2. Through Glasswire
It is another tool for testing VPN encryption. Here are the steps for using this tool:
- Download and install the free Glasswire software onto your device.
- Run the software while connecting to a VPN server.
- Next, browse the internet and download any random files.
- Head towards the Usage tab and select the Apps section.
- Look out for the VPN you’re using and check out its encryption standards.
Both the methods are reliable and give off the best results. You can use any of them to determine your VPN encryption.
What Is the Most Secure Encryption Protocol?
A VPN uses multiple encryption protocols to transfer your encrypted data. Generally, there are six basic types of encryption protocols, namely, OpenVPN, WireGuard, IKEv2. L2TP/IPSec, PPTP, and SSTP. Among all, the OpenVPN protocol is the most secure and reliable to use.

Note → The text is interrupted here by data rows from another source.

(* ===== verification/ExampleRegistration.v ===== *)
(** * Registration of a provider with the broker

    [examples/common/src/intent_brokering/registration.rs] and [provider.rs], and the
    registration code of [examples/applications/simple-provider/src/main.rs], against
    an abstract client of the broker. *)

From S2P Require Import Prelude RustStd Common Proto Registry ExampleValue.
From S2P Require Import ExampleApi.

(** The generated client of the broker's service, over the state [W] of the world. *)
Class BrokerClient (W : Type) : Type := {
  reg_client : Type;
  reg_connect : string → W → result reg_client Error * W;
  reg_announce : reg_client → AnnounceRequest → W → result AnnounceResponse Error * W;
  reg_register : reg_client → RegisterRequest → W → result RegisterResponse Error * W
}.

(** [Intent as i32] and [ExecutionLocality as i32], the numbers of the contract. *)
Definition Intent_as_i32 (k : IntentKind) : Z :=
  match k with
  | Discover => 0 | Inspect => 1 | Read => 2 | Write => 3 | Invoke => 4 | Subscribe => 5
  end.
Definition ExecutionLocality_as_i32 (l : ExecutionLocality) : Z :=
  match l with Local => 0 | Cloud => 1 end.

Inductive ConfigSource (T : Type) := ConfigValue (v : T) | Environment (name : option string).
Arguments ConfigValue {T} v.
Arguments Environment {T} name.

Definition ANNOUNCE_URL_KEY : string := "ANNOUNCE_URL".

Section registration.
Context `{!UrlLib, !UrlParts}.
(** The process environment, as in [config.rs], and the URL compiled in. *)
Context (var_os : string → option string) (utf8 : string → bool) (DEFAULT_INTENT_BROKER_URL : string).
(** The error [url] reports for a text that is not a URL. *)
Context (url_parse_error : string → Error).

Record Builder := mkBuilder {
  b_name : string;
  b_version : string;
  announce_url : Url;
  provider_url : Url;
  b_namespace : string;
  b_intents : list IntentKind;
  intent_broker_url : Url;
  registration_interval : Z;
  b_locality : ExecutionLocality
}.

Definition parse_url (s : string) : result Url unit := ok_or (url_parse s) tt.

(** [std::env::var] fails when the variable is not set or not valid Unicode. *)
Definition std_env_var (key : string) : option string :=
  match var_os key with Some s => if utf8 s then Some s else None | None => None end.

Definition Builder_new (name version : string) (u : Url) (namespace : string)
    (intents : list IntentKind) (loc : ExecutionLocality) : outcome Builder :=
  broker_url ← unwrap (parse_url (default DEFAULT_INTENT_BROKER_URL (std_env_var INTENT_BROKER_URL_KEY)));
  announce ← env var_os utf8 parse_url ANNOUNCE_URL_KEY;
  Return (mkBuilder name version (default u announce) u namespace intents broker_url
            (duration_from_secs 5) loc).

Definition set_registration_interval (self : Builder) (value : ConfigSource Z) : outcome Builder :=
  let set v := mkBuilder (b_name self) (b_version self) (announce_url self) (provider_url self)
                 (b_namespace self) (b_intents self) (intent_broker_url self) v (b_locality self) in
  match value with
  | ConfigValue v => Return (set v)
  | Environment name =>
      let name := default "INTENT_BROKER_REGISTRATION_INTERVAL" name in
      secs ← env var_os utf8 parse_u64 name;
      Return (set (default (registration_interval self) (duration_from_secs <$> secs)))
  end.

Definition set_intent_broker_url (self : Builder) (value : ConfigSource Url) : outcome Builder :=
  let set v := mkBuilder (b_name self) (b_version self) (announce_url self) (provider_url self)
                 (b_namespace self) (b_intents self) v (registration_interval self) (b_locality self) in
  match value with
  | ConfigValue v => Return (set v)
  | Environment name =>
      let name := default "INTENT_BROKER_URL" name in
      u ← env var_os utf8 parse_url name;
      Return (match u with Some u => set u | None => self end)
  end.

Definition from_env (self : Builder) : outcome Builder :=
  self ← set_intent_broker_url self (Environment None);
  set_registration_interval self (Environment None).

Definition parse_provider_socket_address (self : Builder) : result SocketAddr Error :=
  map_err (λ e, Error_from_error "Error parsing provider socket address."
                  (Error_new (UrlSocketAddrParseError_display e)))
    (parse_socket_address (provider_url self)).

Definition builder_service (self : Builder) : IntentServiceRegistration :=
  mkIntentServiceRegistration (b_name self) (b_version self) (url_to_string (announce_url self))
    (ExecutionLocality_as_i32 (b_locality self)).
Definition builder_registrations (self : Builder) : list IntentRegistration :=
  (λ i, mkIntentRegistration (b_namespace self) (Intent_as_i32 i)) <$> b_intents self.

Section client.
Context {W : Type} `{!BrokerClient W}.

(** [register_once]: the result, the client as it is left, and the world. *)
Definition register_once (self : Builder) (client : option reg_client) (first_iteration : bool) (w : W)
    : result unit Error * option reg_client * W :=
  let '(connected, w) :=
    match client with
    | Some c => (Ok c, w)
    | None =>
        let '(res, w) := reg_connect (url_to_string (intent_broker_url self)) w in
        (map_err_with res ("Could not connect to IntentBrokering ("
           +:+ url_to_string (intent_broker_url self) +:+ ")"), w)
    end in
  match connected with
  | Err e => (Err e, None, w)
  | Ok c =>
      let service := Some (builder_service self) in
      let '(announced, w) := reg_announce c (mkAnnounceRequest service) w in
      match map_err_with announced "Error when announcing to IntentBrokering." with
      | Err e => (Err e, Some c, w)
      | Ok response =>
          if first_iteration
             || bool_decide (registration_state response = RegistrationState_as_i32 Announced) then
            let '(registered, w) :=
              reg_register c (mkRegisterRequest service (builder_registrations self)) w in
            match map_err_with registered "Error when registering with IntentBrokering." with
            | Err e => (Err e, Some c, w)
            | Ok _ => (Ok tt, Some c, w)
            end
          else (Ok tt, Some c, w)
      end
  end.

(** The loop of [register], for as many iterations as [pauses]: what the rest of
    the world does while the task sleeps. *)
Fixpoint builder_loop (self : Builder) (pauses : list (W → W)) (client : option reg_client)
    (first_iteration : bool) (w : W) : option reg_client * bool * W :=
  match pauses with
  | [] => (client, first_iteration, w)
  | pause :: pauses =>
      let '(res, client, w) := register_once self client first_iteration w in
      match res with
      | Ok _ => builder_loop self pauses client false (pause w)
      | Err _ => builder_loop self pauses None first_iteration (pause w)
      end
  end.

Definition builder_register (self : Builder) (pauses : list (W → W)) (w : W)
    : option reg_client * bool * W :=
  builder_loop self pauses None true w.
End client.

(** ** provider.rs: [register]

    The announced URL and the socket address, and the builder whose registration
    loop is spawned. *)
Definition provider_register (name version namespace : string) (intents : list IntentKind)
    (url_env_name u : string) (loc : ExecutionLocality)
    : outcome (result (Url * SocketAddr * Builder) Error) :=
  from_var ← env var_os utf8 (λ s, Ok s : result string unit) url_env_name;
  match map_err_with (ok_or (url_parse (default u from_var)) (url_parse_error (default u from_var)))
          "Failed to parse URL." with
  | Err e => Return (Err e)
  | Ok u =>
      registration ← Builder_new name version u namespace intents loc;
      registration ← from_env registration;
      Return (result_map (λ socket_address, (announce_url registration, socket_address, registration))
                (parse_provider_socket_address registration))
  end.
End registration.

(** ** simple-provider *)
Record RegisterParams := mkRegisterParams {
  rp_name : string;
  rp_namespace : string;
  rp_version : string;
  rp_intents : list IntentKind;
  rp_url : string;
  rp_intent_brokering_url : string;
  rp_locality : ExecutionLocality
}.

Section simple_provider.
Context {W : Type} `{!BrokerClient W}.

Definition connect_intent_brokering_client (url : string) (w : W)
    : result unit Error * option reg_client * W :=
  let '(res, w) := reg_connect url w in
  match res with
  | Ok c => (Ok tt, Some c, w)
  | Err e => (Err (Error_from_error "Could not connect to client" e), None, w)
  end.

Definition register_and_announce_once (client : option reg_client) (reg_params : RegisterParams) (w : W)
    : outcome (result unit Error * option reg_client * W) :=
  let '(connected, client, w) :=
    match client with
    | Some c => (Ok tt, Some c, w)
    | None => connect_intent_brokering_client (rp_intent_brokering_url reg_params) w
    end in
  match connected with
  | Err e => Return (Err e, client, w)
  | Ok _ =>
      let service := Some (mkIntentServiceRegistration (rp_name reg_params) (rp_version reg_params)
        (rp_url reg_params) (ExecutionLocality_as_i32 (rp_locality reg_params))) in
      c ← match client with Some c => Return c | None => Panic "No client found" end;
      let '(announced, w) := reg_announce c (mkAnnounceRequest service) w in
      match announced with
      | Err e => Return (Err (Error_from_error "Error announcing to IntentBrokering." e), client, w)
      | Ok response =>
          if decide (registration_state response = RegistrationState_as_i32 Announced) then
            let '(registered, w) := reg_register c
              (mkRegisterRequest service
                 ((λ i, mkIntentRegistration (rp_namespace reg_params) (Intent_as_i32 i))
                    <$> rp_intents reg_params)) w in
            match registered with
            | Err e => Return (Err (Error_from_error "Error registering with IntentBrokering." e), client, w)
            | Ok _ => Return (Ok tt, client, w)
            end
          else Return (Ok tt, client, w)
      end
  end.

(** The loop of [register_and_announce_provider]: errors are logged, the client is
    kept. *)
Fixpoint register_and_announce_provider (reg_params : RegisterParams) (pauses : list (W → W))
    (client : option reg_client) (w : W) : outcome (option reg_client * W) :=
  match pauses with
  | [] => Return (client, w)
  | pause :: pauses =>
      '(_, client, w) ← register_and_announce_once client reg_params w;
      register_and_announce_provider reg_params pauses client (pause w)
  end.
End simple_provider.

It is based on an open-sourced software that uses the OpenSSL libraries and TLS protocol to keep your communications private. The OpenVPN protocol supports two ports UDP and TCP. The UDP is for fast connection speed while the TCP maintains your security. Depending on your need you can select any of the ports.
Besides the OpenVPN protocol, WireGuard is also a safe protocol to use. But, since it is new, it needs to develop more. Also, unlike the OpenVPN protocol, it isn’t supported by all the VPN providers. So, as a whole, OpenVPN remains the top choice.
Does a VPN Use Symmetric or Asymmetric Encryption?
VPN uses public-key encryption or asymmetric encryption to transfer your data. When you connect to a VPN, it uses the public key of the VPN client to encrypt the key and sends it to the client. Later, the client program on your device decrypts the data content using its own private key.
VPN encryption plays a critical role while you browse the web. Without it, all your activities and data traffic are visible to ISP and other prying eyes. When a VPN encrypts your data, it transforms it into a jumbled and undetectable form, making it impossible for anyone to know what you are doing online. But, encryption is quite a complex process. It uses various encryption ciphers, algorithms, and protocols before it makes you anonymous over the internet.
Hopefully, this detailed guide will better understand VPN encryption and how a VPN encrypts your data. Use a VPN that provides strong encryption and enjoy maximum online protection.